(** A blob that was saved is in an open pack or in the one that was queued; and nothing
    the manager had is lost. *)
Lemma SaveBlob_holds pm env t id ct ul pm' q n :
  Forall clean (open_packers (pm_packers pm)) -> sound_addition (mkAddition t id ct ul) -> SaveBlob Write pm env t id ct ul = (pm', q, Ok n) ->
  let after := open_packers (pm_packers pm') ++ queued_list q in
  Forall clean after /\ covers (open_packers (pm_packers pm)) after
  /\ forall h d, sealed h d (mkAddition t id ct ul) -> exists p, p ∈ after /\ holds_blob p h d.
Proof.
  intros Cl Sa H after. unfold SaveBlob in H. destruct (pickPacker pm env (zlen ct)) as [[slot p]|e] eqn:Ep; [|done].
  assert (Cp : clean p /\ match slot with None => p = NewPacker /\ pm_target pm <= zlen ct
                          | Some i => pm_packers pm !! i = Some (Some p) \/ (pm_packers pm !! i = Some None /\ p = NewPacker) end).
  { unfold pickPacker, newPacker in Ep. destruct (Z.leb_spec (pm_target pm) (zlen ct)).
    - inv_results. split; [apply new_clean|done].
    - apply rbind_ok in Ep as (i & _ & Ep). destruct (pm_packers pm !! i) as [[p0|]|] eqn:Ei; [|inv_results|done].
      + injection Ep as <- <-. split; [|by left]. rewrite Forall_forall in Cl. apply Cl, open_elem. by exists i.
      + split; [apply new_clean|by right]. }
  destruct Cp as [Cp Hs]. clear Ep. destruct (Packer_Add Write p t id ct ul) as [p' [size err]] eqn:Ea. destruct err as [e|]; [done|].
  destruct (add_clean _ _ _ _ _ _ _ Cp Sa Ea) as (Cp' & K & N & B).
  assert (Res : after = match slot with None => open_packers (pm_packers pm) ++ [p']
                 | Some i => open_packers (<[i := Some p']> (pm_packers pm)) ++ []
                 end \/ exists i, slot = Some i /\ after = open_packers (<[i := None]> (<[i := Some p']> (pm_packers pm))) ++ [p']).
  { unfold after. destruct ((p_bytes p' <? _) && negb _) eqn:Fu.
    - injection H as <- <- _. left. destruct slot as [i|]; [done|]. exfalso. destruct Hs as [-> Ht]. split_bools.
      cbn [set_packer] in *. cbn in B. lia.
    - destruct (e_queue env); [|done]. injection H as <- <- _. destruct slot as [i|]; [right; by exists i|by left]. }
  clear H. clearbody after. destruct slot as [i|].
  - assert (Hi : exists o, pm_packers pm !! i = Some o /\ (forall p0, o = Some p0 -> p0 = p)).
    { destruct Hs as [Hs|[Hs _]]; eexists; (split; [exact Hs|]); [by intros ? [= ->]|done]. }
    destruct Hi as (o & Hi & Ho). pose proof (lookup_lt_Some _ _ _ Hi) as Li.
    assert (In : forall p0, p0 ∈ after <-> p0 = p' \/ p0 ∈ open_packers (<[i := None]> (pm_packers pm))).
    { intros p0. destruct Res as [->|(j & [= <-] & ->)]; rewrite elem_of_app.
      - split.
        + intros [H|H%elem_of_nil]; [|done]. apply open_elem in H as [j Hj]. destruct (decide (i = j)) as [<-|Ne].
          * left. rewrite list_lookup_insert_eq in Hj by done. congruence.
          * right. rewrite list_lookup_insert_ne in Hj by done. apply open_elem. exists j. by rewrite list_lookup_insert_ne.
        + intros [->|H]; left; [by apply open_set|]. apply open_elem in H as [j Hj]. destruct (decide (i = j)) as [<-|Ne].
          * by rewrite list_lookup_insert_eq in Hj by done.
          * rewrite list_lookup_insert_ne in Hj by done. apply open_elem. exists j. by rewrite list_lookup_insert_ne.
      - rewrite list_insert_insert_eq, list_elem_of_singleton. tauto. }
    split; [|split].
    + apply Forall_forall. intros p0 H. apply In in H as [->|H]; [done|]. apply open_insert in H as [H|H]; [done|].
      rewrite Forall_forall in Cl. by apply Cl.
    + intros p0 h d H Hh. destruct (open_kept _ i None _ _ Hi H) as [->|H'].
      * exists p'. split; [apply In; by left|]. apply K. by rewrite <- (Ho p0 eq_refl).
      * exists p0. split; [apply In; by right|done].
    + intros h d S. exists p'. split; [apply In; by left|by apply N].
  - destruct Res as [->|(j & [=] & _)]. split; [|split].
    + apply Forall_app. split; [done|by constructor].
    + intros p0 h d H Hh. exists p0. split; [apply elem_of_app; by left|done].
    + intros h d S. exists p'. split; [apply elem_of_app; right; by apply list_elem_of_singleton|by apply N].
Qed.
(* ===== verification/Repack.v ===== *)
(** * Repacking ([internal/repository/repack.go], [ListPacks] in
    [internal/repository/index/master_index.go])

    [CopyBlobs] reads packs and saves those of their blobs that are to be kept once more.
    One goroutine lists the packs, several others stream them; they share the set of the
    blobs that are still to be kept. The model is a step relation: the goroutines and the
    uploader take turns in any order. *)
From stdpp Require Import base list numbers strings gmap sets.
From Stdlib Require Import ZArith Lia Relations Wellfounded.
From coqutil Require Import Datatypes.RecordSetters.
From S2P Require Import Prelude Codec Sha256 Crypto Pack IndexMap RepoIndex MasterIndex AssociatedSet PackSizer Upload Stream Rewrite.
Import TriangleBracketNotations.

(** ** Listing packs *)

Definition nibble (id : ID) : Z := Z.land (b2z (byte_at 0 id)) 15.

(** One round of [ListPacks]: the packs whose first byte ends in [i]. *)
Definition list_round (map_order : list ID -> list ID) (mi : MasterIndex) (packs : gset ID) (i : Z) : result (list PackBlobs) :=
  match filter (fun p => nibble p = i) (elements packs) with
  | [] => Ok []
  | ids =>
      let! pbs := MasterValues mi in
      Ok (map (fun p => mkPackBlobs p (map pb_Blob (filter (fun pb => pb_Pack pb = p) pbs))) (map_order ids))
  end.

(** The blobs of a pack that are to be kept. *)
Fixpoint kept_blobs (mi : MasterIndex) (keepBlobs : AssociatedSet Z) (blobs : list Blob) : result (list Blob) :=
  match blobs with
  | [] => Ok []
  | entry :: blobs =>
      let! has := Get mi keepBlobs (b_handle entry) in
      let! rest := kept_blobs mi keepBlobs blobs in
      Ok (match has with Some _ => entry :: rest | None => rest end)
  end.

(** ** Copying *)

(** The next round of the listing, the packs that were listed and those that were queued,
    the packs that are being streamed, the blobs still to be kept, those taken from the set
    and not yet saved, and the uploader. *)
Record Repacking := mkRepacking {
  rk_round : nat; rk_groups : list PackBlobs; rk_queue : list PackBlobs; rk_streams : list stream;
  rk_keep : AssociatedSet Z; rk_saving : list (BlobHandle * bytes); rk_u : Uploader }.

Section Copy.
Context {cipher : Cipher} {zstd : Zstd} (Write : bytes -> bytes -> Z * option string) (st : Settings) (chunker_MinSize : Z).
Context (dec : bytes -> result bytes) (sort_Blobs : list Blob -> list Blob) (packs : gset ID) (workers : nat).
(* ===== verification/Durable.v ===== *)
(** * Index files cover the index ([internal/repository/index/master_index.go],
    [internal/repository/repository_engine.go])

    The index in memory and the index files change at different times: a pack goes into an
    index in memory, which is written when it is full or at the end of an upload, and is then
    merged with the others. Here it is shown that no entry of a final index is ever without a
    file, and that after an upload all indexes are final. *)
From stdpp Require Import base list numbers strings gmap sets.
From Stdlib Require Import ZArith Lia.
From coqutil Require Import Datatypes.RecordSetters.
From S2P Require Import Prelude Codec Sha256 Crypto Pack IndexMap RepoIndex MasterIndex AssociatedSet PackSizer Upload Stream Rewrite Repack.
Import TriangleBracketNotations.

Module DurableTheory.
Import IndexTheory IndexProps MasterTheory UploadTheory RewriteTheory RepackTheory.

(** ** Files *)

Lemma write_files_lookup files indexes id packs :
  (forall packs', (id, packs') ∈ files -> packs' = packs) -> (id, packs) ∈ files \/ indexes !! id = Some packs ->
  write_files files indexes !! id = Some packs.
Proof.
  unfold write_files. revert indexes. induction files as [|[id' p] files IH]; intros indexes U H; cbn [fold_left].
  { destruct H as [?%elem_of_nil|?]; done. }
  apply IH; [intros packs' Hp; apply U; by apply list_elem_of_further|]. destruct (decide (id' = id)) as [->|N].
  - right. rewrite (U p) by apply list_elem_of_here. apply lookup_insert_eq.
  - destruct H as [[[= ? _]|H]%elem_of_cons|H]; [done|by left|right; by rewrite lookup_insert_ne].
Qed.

_ _ _ _ _ _ _

## ABOUT THIS EXERCISE
The lines above from the one containing "(* ===== verification/Durable.v ===== *)" through the one containing "- right. rewrite" are to be set down exactly, and no others.

## YOUR SOLUTION
(* ===== verification/Durable.v ===== *)
(** * Index files cover the index ([internal/repository/index/master_index.go],
    [internal/repository/repository_engine.go])

    The index in memory and the index files change at different times: a pack goes into an
    index in memory, which is written when it is full or at the end of an upload, and is then
    merged with the others. Here it is shown that no entry of a final index is ever without a
    file, and that after an upload all indexes are final. *)
From stdpp Require Import base list numbers strings gmap sets.
From Stdlib Require Import ZArith Lia.
From coqutil Require Import Datatypes.RecordSetters.
From S2P Require Import Prelude Codec Sha256 Crypto Pack IndexMap RepoIndex MasterIndex AssociatedSet PackSizer Upload Stream Rewrite Repack.
Import TriangleBracketNotations.

Module DurableTheory.
Import IndexTheory IndexProps MasterTheory UploadTheory RewriteTheory RepackTheory.

(** ** Files *)

Lemma write_files_lookup files indexes id packs :
  (forall packs', (id, packs') ∈ files -> packs' = packs) -> (id, packs) ∈ files \/ indexes !! id = Some packs ->
  write_files files indexes !! id = Some packs.
Proof.
  unfold write_files. revert indexes. induction files as [|[id' p] files IH]; intros indexes U H; cbn [fold_left].
  { destruct H as [?%elem_of_nil|?]; done. }
  apply IH; [intros packs' Hp; apply U; by apply list_elem_of_further|]. destruct (decide (id' = id)) as [->|N].
  - right. rewrite (U p) by apply list_elem_of_here. apply lookup_insert_eq.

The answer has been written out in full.